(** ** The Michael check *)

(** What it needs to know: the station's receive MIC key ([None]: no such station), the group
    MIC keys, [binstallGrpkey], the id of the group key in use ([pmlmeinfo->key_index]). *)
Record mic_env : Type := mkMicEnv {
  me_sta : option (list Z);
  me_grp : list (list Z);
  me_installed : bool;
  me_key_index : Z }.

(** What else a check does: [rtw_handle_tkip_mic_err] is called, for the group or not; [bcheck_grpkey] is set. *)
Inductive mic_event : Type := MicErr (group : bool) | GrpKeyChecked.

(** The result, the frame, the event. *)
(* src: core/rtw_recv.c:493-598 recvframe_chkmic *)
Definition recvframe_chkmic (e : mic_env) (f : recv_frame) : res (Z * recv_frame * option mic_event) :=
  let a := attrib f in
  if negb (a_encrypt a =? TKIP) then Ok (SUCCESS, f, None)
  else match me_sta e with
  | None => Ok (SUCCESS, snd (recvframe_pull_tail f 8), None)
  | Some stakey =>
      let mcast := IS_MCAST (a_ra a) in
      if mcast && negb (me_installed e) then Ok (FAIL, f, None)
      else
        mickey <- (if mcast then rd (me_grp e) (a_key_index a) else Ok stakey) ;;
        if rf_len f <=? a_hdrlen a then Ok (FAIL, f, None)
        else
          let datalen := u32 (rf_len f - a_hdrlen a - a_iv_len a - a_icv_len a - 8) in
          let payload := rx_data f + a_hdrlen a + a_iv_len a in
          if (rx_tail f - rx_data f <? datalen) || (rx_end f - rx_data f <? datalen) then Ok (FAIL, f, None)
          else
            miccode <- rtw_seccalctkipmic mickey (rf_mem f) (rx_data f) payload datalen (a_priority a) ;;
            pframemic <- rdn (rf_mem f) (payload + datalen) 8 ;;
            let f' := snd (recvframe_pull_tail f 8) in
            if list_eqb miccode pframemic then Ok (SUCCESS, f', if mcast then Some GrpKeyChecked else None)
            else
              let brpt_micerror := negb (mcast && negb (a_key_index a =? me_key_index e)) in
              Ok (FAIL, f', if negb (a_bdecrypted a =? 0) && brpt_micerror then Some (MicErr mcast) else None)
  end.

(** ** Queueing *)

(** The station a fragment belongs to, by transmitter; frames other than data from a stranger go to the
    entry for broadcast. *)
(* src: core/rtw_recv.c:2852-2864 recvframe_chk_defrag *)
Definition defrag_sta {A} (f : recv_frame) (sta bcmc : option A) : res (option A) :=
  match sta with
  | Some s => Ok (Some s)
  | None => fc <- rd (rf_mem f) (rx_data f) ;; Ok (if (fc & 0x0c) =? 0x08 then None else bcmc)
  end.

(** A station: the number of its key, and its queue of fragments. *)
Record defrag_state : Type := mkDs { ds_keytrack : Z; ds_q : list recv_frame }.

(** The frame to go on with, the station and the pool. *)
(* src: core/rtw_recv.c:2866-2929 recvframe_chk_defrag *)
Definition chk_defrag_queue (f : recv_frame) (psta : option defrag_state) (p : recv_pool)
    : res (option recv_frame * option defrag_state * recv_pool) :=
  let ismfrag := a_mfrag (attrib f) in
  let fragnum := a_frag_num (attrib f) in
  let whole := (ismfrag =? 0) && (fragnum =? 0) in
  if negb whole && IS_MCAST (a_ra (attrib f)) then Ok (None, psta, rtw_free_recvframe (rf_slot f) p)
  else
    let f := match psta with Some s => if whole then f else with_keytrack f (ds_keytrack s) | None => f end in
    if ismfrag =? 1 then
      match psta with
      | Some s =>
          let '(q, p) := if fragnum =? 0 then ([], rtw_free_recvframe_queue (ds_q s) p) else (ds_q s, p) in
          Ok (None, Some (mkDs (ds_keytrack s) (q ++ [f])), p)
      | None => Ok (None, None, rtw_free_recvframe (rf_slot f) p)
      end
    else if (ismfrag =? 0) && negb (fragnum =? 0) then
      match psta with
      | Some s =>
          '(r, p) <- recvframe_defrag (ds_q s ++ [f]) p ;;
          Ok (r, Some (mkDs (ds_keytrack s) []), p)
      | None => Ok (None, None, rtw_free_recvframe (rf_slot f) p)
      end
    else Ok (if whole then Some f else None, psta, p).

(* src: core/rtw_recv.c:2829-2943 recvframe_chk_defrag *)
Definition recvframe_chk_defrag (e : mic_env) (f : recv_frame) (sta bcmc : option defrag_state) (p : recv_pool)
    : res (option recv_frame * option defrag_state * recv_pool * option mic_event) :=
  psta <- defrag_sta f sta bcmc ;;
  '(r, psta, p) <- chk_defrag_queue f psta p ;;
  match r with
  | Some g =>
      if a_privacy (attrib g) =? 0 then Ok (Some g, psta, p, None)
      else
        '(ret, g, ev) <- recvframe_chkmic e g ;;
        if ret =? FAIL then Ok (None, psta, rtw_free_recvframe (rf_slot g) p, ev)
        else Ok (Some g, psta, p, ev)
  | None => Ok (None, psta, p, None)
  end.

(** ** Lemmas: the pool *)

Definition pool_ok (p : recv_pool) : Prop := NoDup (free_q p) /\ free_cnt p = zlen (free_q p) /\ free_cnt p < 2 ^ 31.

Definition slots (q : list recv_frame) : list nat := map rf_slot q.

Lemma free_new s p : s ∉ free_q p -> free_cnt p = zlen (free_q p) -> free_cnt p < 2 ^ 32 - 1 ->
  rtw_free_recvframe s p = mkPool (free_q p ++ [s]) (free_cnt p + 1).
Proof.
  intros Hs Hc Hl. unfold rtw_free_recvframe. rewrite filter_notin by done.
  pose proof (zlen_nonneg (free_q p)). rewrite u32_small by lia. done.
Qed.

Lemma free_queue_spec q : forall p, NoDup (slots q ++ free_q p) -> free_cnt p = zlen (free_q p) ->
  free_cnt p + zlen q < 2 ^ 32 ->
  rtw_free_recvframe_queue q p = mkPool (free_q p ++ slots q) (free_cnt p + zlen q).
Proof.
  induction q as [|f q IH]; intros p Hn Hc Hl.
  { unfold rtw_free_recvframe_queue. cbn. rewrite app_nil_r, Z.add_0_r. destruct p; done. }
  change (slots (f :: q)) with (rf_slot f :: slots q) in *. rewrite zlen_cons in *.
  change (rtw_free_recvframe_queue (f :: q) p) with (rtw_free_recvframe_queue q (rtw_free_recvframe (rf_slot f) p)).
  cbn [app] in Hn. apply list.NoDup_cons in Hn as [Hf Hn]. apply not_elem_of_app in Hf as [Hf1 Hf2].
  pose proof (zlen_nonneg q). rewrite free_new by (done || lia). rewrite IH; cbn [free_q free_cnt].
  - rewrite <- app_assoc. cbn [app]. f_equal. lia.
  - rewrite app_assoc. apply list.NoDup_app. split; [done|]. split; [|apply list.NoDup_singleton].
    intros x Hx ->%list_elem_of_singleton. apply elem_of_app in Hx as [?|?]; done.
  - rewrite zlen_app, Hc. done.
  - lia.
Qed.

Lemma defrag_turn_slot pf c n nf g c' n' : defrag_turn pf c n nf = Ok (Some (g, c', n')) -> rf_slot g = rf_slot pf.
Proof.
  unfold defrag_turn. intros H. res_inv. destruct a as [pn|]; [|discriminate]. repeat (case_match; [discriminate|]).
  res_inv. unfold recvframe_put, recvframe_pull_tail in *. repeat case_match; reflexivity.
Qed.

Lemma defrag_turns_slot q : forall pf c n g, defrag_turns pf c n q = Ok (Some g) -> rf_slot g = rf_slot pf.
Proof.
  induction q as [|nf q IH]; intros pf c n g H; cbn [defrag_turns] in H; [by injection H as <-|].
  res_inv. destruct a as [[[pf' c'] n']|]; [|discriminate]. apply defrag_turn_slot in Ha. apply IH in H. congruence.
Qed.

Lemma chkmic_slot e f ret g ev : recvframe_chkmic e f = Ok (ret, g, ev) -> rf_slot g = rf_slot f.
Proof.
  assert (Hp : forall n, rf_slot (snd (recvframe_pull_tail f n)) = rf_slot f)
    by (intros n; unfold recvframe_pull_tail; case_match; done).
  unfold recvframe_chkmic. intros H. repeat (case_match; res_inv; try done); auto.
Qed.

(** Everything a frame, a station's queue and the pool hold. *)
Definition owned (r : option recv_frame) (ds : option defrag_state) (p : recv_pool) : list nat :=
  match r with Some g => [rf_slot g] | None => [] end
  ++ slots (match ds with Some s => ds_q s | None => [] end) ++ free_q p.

■ **Instructions for the task**:
Output exactly the lines of the material above from the one containing "else Ok (if" up to and including the one containing "recvframe_chkmic e g ;;".

■ **Response to the exercise**:
    else Ok (if whole then Some f else None, psta, p).

(* src: core/rtw_recv.c:2829-2943 recvframe_chk_defrag *)
Definition recvframe_chk_defrag (e : mic_env) (f : recv_frame) (sta bcmc : option defrag_state) (p : recv_pool)
    : res (option recv_frame * option defrag_state * recv_pool * option mic_event) :=
  psta <- defrag_sta f sta bcmc ;;
  '(r, psta, p) <- chk_defrag_queue f psta p ;;
  match r with
  | Some g =>
      if a_privacy (attrib g) =? 0 then Ok (Some g, psta, p, None)
      else
        '(ret, g, ev) <- recvframe_chkmic e g ;;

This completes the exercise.